Tepito es grande, pero nos faltan doce

Leticia Ponce es madre de Jerzy, el menor de los desaparecidos en el Bar Heaven.

Desaparecieron dejando entre los rastros decenas de evidencias, tanto del secuestro como de la ineficiencia del sistema; pruebas flagrantes de violaciones a los Derechos Humanos por acción y omisión. Las autoridades no sólo se negaron en un principio a investigar su ausencia, permitieron también que se perpetrara el delito y algunas hasta participaron en su comisión.
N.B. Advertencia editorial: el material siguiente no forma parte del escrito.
Lemma deleted_cell_ok p t b a : (is_resolved (dec_Decision p) = true -> dec_ConvertedValue p <> None) ->
  verifyDeletedHistoricalTimestampCell p t b a = Ok tt <-> deleted_ok p t b a.
Proof.
  intros Hp. unfold verifyDeletedHistoricalTimestampCell, equalTimestampText. destruct a as [applied|].
  2:{ rewrite historical_cell_ok. split; [by apply deleted_history|]. by intros [?|? ? ?]. }
  destruct (is_resolved _ && _ && _) eqn:E.
  - to_prop. split.
    + intros Hv. read_inv. to_prop. apply (deleted_before_promotion _ _ _ _ applied x); try done.
    + intros [[_ Hi|t' _ Hne _ _ _ _ _]|ap d [= <-] _ _ _ Hd Hlt]; [|done|].
      * exfalso. assert (is_resolved (dec_Decision p) = true) as Hr by done. unfold expected_instant in Hi.
        destruct (decision_names_distinct _ Hr). rewrite !bool_decide_eq_false_2 in Hi by done. simpl in Hi. destruct (Hp Hr). congruence.
      * rewrite Hd. simpl. apply unless_ok. by rewrite (proj2 (Z.ltb_lt _ _) Hlt).
  - rewrite historical_cell_ok. split; [by apply deleted_history|]. intros [?|ap d _ Hr Hi Hv _ _]; [done|].
    by rewrite Hr, Hi, Hv, !bool_decide_eq_true_2 in E.
Qed.

Lemma later_cell_ok c b label : verifyPostBaselineTimestampCell c b label = Ok tt <-> later_ok b c.
Proof.
  unfold verifyPostBaselineTimestampCell, later_ok. destruct (cu_RowCreatedInstant c) as [v|]; [|split; [done|naive_solver]]. split.
  - intros H. read_inv. apply exact_pair_ok in H. apply ParseInstant_iff in H0 as [Hl ->]. to_prop. split; [|done]. by exists x.
  - intros [(t & Hl & [= ->] & Hb) Hp]. rewrite (ParseInstant_FormatInstant _ Hl). simpl. rewrite (proj2 (Z.ltb_ge _ _) Hb). simpl.
    by apply wrap_ok, exact_pair_ok.
Qed.

(** ** The cells of a manifest *)

(** A cell has its row or its tombstone. *)
Definition cell_verified (b : Z) (promoted : gmap string Z) (current : gmap string CurrentCell) (tombstones : gmap string Tombstone)
    (p : CellDecision) : Prop :=
  (exists c, current !! decision_key p = Some c /\ tombstones !! decision_key p = None /\ historical_ok p c b)
  \/ (exists t, tombstones !! decision_key p = Some t /\ current !! decision_key p = None
                /\ deleted_ok p t b (promoted !! decision_key p)).

Definition converted_ok (p : CellDecision) : Prop := is_resolved (dec_Decision p) = true -> dec_ConvertedValue p <> None.

Lemma verify_cell_ok b pr p v : converted_ok p ->
  is_ok (verify_cell b pr p v) = true <-> cell_verified b pr (vs_current v) (vs_tombstones v) p.
Proof.
  intros Hp. unfold verify_cell, cell_verified.
  destruct (vs_current v !! decision_key p) as [c|], (vs_tombstones v !! decision_key p) as [t|].
  - split; [done|]. naive_solver.
  - rewrite is_ok_iff. split.
    + intros [v' H]. read_inv. left. exists c. split; [done|]. split; [done|]. by apply historical_cell_ok.
    + intros [(c' & [= <-] & _ & Hc)|(t & ? & _)]; [|done]. apply historical_cell_ok in Hc. rewrite (proj2 (wrap_ok _ _ tt) Hc). by eexists.
  - rewrite is_ok_iff. split.
    + intros [v' H]. read_inv. right. exists t. split; [done|]. split; [done|]. by apply deleted_cell_ok.
    + intros [(c & ? & _)|(t' & [= <-] & _ & Ht)]; [done|]. apply deleted_cell_ok in Ht; [|done]. rewrite (proj2 (wrap_ok _ _ tt) Ht). by eexists.
  - split; [done|]. naive_solver.
Qed.

Lemma verify_cell_state b pr p v v' : verify_cell b pr p v = Ok v' ->
  vs_current v' = delete (decision_key p) (vs_current v) /\ vs_tombstones v' = delete (decision_key p) (vs_tombstones v).
Proof.
  unfold verify_cell. destruct (vs_current v !! decision_key p), (vs_tombstones v !! decision_key p); intros H; read_inv; done.
Qed.

Lemma cell_verified_ext b pr c t c' t' p : c !! decision_key p = c' !! decision_key p -> t !! decision_key p = t' !! decision_key p ->
  cell_verified b pr c t p <-> cell_verified b pr c' t' p.
Proof. intros Hc Ht. unfold cell_verified. by rewrite Hc, Ht. Qed.

Lemma cell_verified_known b pr c t p : cell_verified b pr c t p -> c !! decision_key p <> None \/ t !! decision_key p <> None.
Proof. intros [(x & Hx & _)|(x & Hx & _)]; [left|right]; by rewrite Hx. Qed.

(** What is left are the cells with other keys. *)
Definition rest_of {A} (l : list CellDecision) (m : gmap string A) : gmap string A :=
  foldl (λ m p, delete (decision_key p) m) m l.
Lemma rest_of_lookup {A} l (m : gmap string A) k : rest_of l m !! k = if bool_decide (k ∈ (decision_key <$> l)) then None else m !! k.
Proof.
  unfold rest_of. revert m. induction l as [|p l IH]; intros m; simpl; [done|]. rewrite IH. clear IH.
  destruct (decide (k ∈ (decision_key <$> l))) as [Hk|Hk].
  { rewrite (bool_decide_eq_true_2 _ Hk), bool_decide_eq_true_2; [done|]. by right. }
  rewrite (bool_decide_eq_false_2 _ Hk). destruct (decide (k = decision_key p)) as [->|Hne].
  - rewrite lookup_delete_eq, bool_decide_eq_true_2; [done|]. by left.
  - rewrite lookup_delete_ne, bool_decide_eq_false_2; [done| |done]. rewrite elem_of_cons. tauto.
Qed.

Lemma verify_cells_rest b pr l v v' : verify_cells b pr l v = Ok v' ->
  vs_current v' = rest_of l (vs_current v) /\ vs_tombstones v' = rest_of l (vs_tombstones v).
Proof.
  revert v. induction l as [|p l IH]; intros v H; simpl in H; read_inv; [done|].
  apply verify_cell_state in H0 as [Hc Ht]. apply IH in H as [-> ->]. by rewrite Hc, Ht.
Qed.

Lemma verify_cells_ok b pr l v : Forall converted_ok l ->
  is_ok (verify_cells b pr l v) = true
  <-> NoDup (decision_key <$> l) /\ Forall (cell_verified b pr (vs_current v) (vs_tombstones v)) l.
Proof.
  intros Hl. revert v. induction Hl as [|p l Hp _ IH]; intros v; simpl; [split; [split; constructor|done]|].
  rewrite is_ok_iff. setoid_rewrite result_bind_ok. rewrite NoDup_cons, Forall_cons, <- verify_cell_ok by done.
  assert (forall v1, verify_cell b pr p v = Ok v1 -> (exists a, verify_cells b pr l v1 = Ok a)
    <-> (decision_key p ∉ (decision_key <$> l)) /\ NoDup (decision_key <$> l) /\ Forall (cell_verified b pr (vs_current v) (vs_tombstones v)) l) as H.
  { intros v1 Hv1. rewrite <- is_ok_iff, IH. apply verify_cell_state in Hv1 as [-> ->]. split.
    - intros [Hnd Hf]. assert (decision_key p ∉ (decision_key <$> l)) as Hk.
      { intros (q & Eq & Hq)%list_elem_of_fmap. rewrite Forall_forall in Hf. apply Hf, cell_verified_known in Hq.
        rewrite <- Eq, !lookup_delete_eq in Hq. by destruct Hq. }
      split; [done|]. split; [done|]. rewrite Forall_forall in Hf |- *. intros q Hq. specialize (Hf q Hq).
      assert (decision_key p <> decision_key q) by (intros E; apply Hk; rewrite E; by apply list_elem_of_fmap_2).
      eapply cell_verified_ext; [| |exact Hf]; by rewrite lookup_delete_ne.
    - intros (Hk & Hnd & Hf). split; [done|]. rewrite Forall_forall in Hf |- *. intros q Hq. specialize (Hf q Hq).
      assert (decision_key p <> decision_key q) by (intros E; apply Hk; rewrite E; by apply list_elem_of_fmap_2).
      eapply cell_verified_ext; [| |exact Hf]; by rewrite lookup_delete_ne. }
  split.
  - intros (a & v1 & Hv1 & Ha). destruct (proj1 (H v1 Hv1) (ex_intro _ _ Ha)) as (? & ? & ?). rewrite Hv1. done.
  - intros ((? & ?) & [v1 Hv1]%is_ok_iff & ?). destruct (proj2 (H v1 Hv1)) as [a Ha]; [done|]. by exists a, v1.
Qed.

(** ** The whole database *)

Section verification.
Context `{Crypto}.

(** The primary keys of the tables. *)
Definition distinct_cells (s : tsdb) : Prop :=
  NoDup (current_key <$> readCurrentTimestampCellsInTx s)
  /\ NoDup ((current_key ∘ tm_Cell) <$> readTimestampDeletionTombstonesInTx s).

(** What verification asks of the rows and tombstones: no cell has both, every
    cell of the manifest has one of them that fits, and all others are exact
    pairs of rows that were created after the baseline. *)
Record intact (m : Manifest) (baseline : Z) (promoted : gmap string Z) (s : tsdb) : Prop := {
  in_distinct : NoDup (decision_key <$> man_Cells m);
  in_separate c t : c ∈ readCurrentTimestampCellsInTx s -> t ∈ readTimestampDeletionTombstonesInTx s ->
    current_key c <> current_key (tm_Cell t);
  in_kept p : p ∈ man_Cells m ->
    (exists c, c ∈ readCurrentTimestampCellsInTx s /\ current_key c = decision_key p /\ historical_ok p c baseline)
    \/ (exists t, t ∈ readTimestampDeletionTombstonesInTx s /\ current_key (tm_Cell t) = decision_key p
                  /\ deleted_ok p t baseline (promoted !! decision_key p));
  in_later_rows c : c ∈ readCurrentTimestampCellsInTx s -> (current_key c ∉ (decision_key <$> man_Cells m)) -> later_ok baseline c;
  in_later_tombstones t : t ∈ readTimestampDeletionTombstonesInTx s -> (current_key (tm_Cell t) ∉ (decision_key <$> man_Cells m)) ->
    later_ok baseline (tm_Cell t) }.

Lemma document_converted m : ValidateManifestDocument m = [] -> Forall converted_ok (man_Cells m).
Proof.
  intros [Hc _]%document_cells. eapply Forall_impl; [exact Hc|]. intros p [_ _ _ _ Hd] Hr.
  destruct Hd as [E|raw E|raw o t _ [_ _ -> _ _ _ _ _ _ _]]; [rewrite E in Hr; discriminate Hr..|done].
Qed.

Lemma check_both_ok current message t : check_both current message t = Ok tt <-> current !! current_key (tm_Cell t) = None.
Proof. unfold check_both. by rewrite unless_ok, negb_false_iff, bool_decide_eq_true. Qed.

Lemma read_verified_ok id s m b pr : read_verified id s = Ok (m, b, pr) -> ValidateManifestDocument m = [].
Proof. unfold read_verified. intros E. by read_inv. Qed.

Lemma verify_cells_intact m b pr s v : Forall converted_ok (man_Cells m) -> distinct_cells s ->
  vs_current v = keyed current_key (readCurrentTimestampCellsInTx s) ->
  vs_tombstones v = keyed (current_key ∘ tm_Cell) (readTimestampDeletionTombstonesInTx s) ->
  (forall t, t ∈ readTimestampDeletionTombstonesInTx s -> vs_current v !! current_key (tm_Cell t) = None)
  /\ (exists v', verify_cells b pr (man_Cells m) v = Ok v'
      /\ (forall k c, vs_current v' !! k = Some c -> later_ok b c) /\ (forall k t, vs_tombstones v' !! k = Some t -> later_ok b (tm_Cell t)))
  <-> intact m b pr s.
Proof.
  intros Hcv [Hdc Hdt] Ec Et. set (cur := readCurrentTimestampCellsInTx s) in *. set (tombs := readTimestampDeletionTombstonesInTx s) in *.
  assert (forall k c, vs_current v !! k = Some c <-> c ∈ cur /\ current_key c = k) as Lc by (intros; rewrite Ec; by apply keyed_Some_iff).
  assert (forall k t, vs_tombstones v !! k = Some t <-> t ∈ tombs /\ current_key (tm_Cell t) = k) as Lt
    by (intros; rewrite Et; by apply (keyed_Some_iff (current_key ∘ tm_Cell))).
  assert ((forall t, t ∈ tombs -> vs_current v !! current_key (tm_Cell t) = None)
    <-> forall c t, c ∈ cur -> t ∈ tombs -> current_key c <> current_key (tm_Cell t)) as Hsep.
  { split.
    - intros Hn c t Hc Ht E. assert (vs_current v !! current_key (tm_Cell t) = Some c) as Hl by (by apply Lc). by rewrite Hn in Hl.
    - intros Hn t Ht. destruct (vs_current v !! _) as [c|] eqn:El; [|done]. apply Lc in El as [Hc E]. by destruct (Hn c t Hc Ht). }
  assert (forall v', verify_cells b pr (man_Cells m) v = Ok v' ->
    ((forall k c, vs_current v' !! k = Some c -> later_ok b c) <-> forall c, c ∈ cur -> (current_key c ∉ (decision_key <$> man_Cells m)) -> later_ok b c)
    /\ ((forall k t, vs_tombstones v' !! k = Some t -> later_ok b (tm_Cell t))
        <-> forall t, t ∈ tombs -> (current_key (tm_Cell t) ∉ (decision_key <$> man_Cells m)) -> later_ok b (tm_Cell t))) as Hrest.
  { intros v' [-> ->]%verify_cells_rest. setoid_rewrite rest_of_lookup. split; split.
    - intros Hl c Hc Hk. apply (Hl (current_key c)). rewrite bool_decide_eq_false_2 by done. by apply Lc.
    - intros Hl k c. case_bool_decide as Hk; [done|]. intros [Hc <-]%Lc. by apply Hl.
    - intros Hl t Ht Hk. apply (Hl (current_key (tm_Cell t))). rewrite bool_decide_eq_false_2 by done. by apply Lt.
    - intros Hl k t. case_bool_decide as Hk; [done|]. intros [Ht <-]%Lt. by apply Hl. }
  pose proof (verify_cells_ok b pr (man_Cells m) v Hcv) as Hvc. rewrite Hsep. split.
  - intros (Hs & v' & Hv & Hl1 & Hl2). destruct (Hrest _ Hv) as [R1 R2]. rewrite Hv in Hvc.
    destruct (proj1 Hvc eq_refl) as [Hnd Hf]. rewrite Forall_forall in Hf. split; [done|done| |by apply R1|by apply R2].
    intros p Hp. destruct (Hf p Hp) as [(c & [Hc Ek]%Lc & _ & Hh)|(t & [Ht Ek]%Lt & _ & Hh)]; [left; by exists c | right; by exists t].
  - intros [Hnd Hs Hk Hr Ht]. split; [done|]. assert (is_ok (verify_cells b pr (man_Cells m) v) = true) as [v' Hv]%is_ok_iff.
    { apply Hvc. split; [done|]. apply Forall_forall. intros p Hp. destruct (Hk p Hp) as [(c & Hc & Ek & Hh)|(t & Htt & Ek & Hh)].
      - left. exists c. split; [by apply Lc|]. split; [|done]. destruct (vs_tombstones v !! _) as [t|] eqn:El; [|done].
        apply Lt in El as [Htt E]. destruct (Hs c t Hc Htt). congruence.
      - right. exists t. split; [by apply Lt|]. split; [|done]. destruct (vs_current v !! _) as [c|] eqn:El; [|done].
        apply Lc in El as [Hc E]. destruct (Hs c t Hc Htt). congruence. }
    destruct (Hrest _ Hv) as [R1 R2]. exists v'. split; [done|]. split; [by apply R1|by apply R2].
Qed.

Lemma later_cells_ok b label (m : gmap string CurrentCell) :
  for_each (check_later_cell b label) (map_to_list m) = Ok tt <-> forall k c, m !! k = Some c -> later_ok b c.
Proof.
  rewrite for_each_ok, Forall_forall. split.
  - intros Hf k c Hc. apply (later_cell_ok c b (label +:+ k)), (Hf (k, c)). by apply elem_of_map_to_list.
  - intros Hf [k c] Hc%elem_of_map_to_list. by apply later_cell_ok, (Hf k).
Qed.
Hace doce meses la población del barrio de Tepito, en el Distrito Federal, denunció públicamente la desaparición de doce de sus vecinos e hijos. Todos habían sido sustraídos de un after conocido como Heaven, el 26 de mayo del 2013. Mediante un bloqueo al Eje 1 Norte, la gente de Tepito exigió al Gobierno del D.F. la búsqueda de sus familiares y la reivindicación de su derecho a la justicia. A un año del secuestro y tras una investigación de metodología dudosa, los cuerpos sin vida de los jóvenes raptados han sido encontrados y reconocidos. La justicia, sin embargo, está lejos de ser reconocida por las autoridades capitalinas como un derecho del que somos sujetos todas las personas.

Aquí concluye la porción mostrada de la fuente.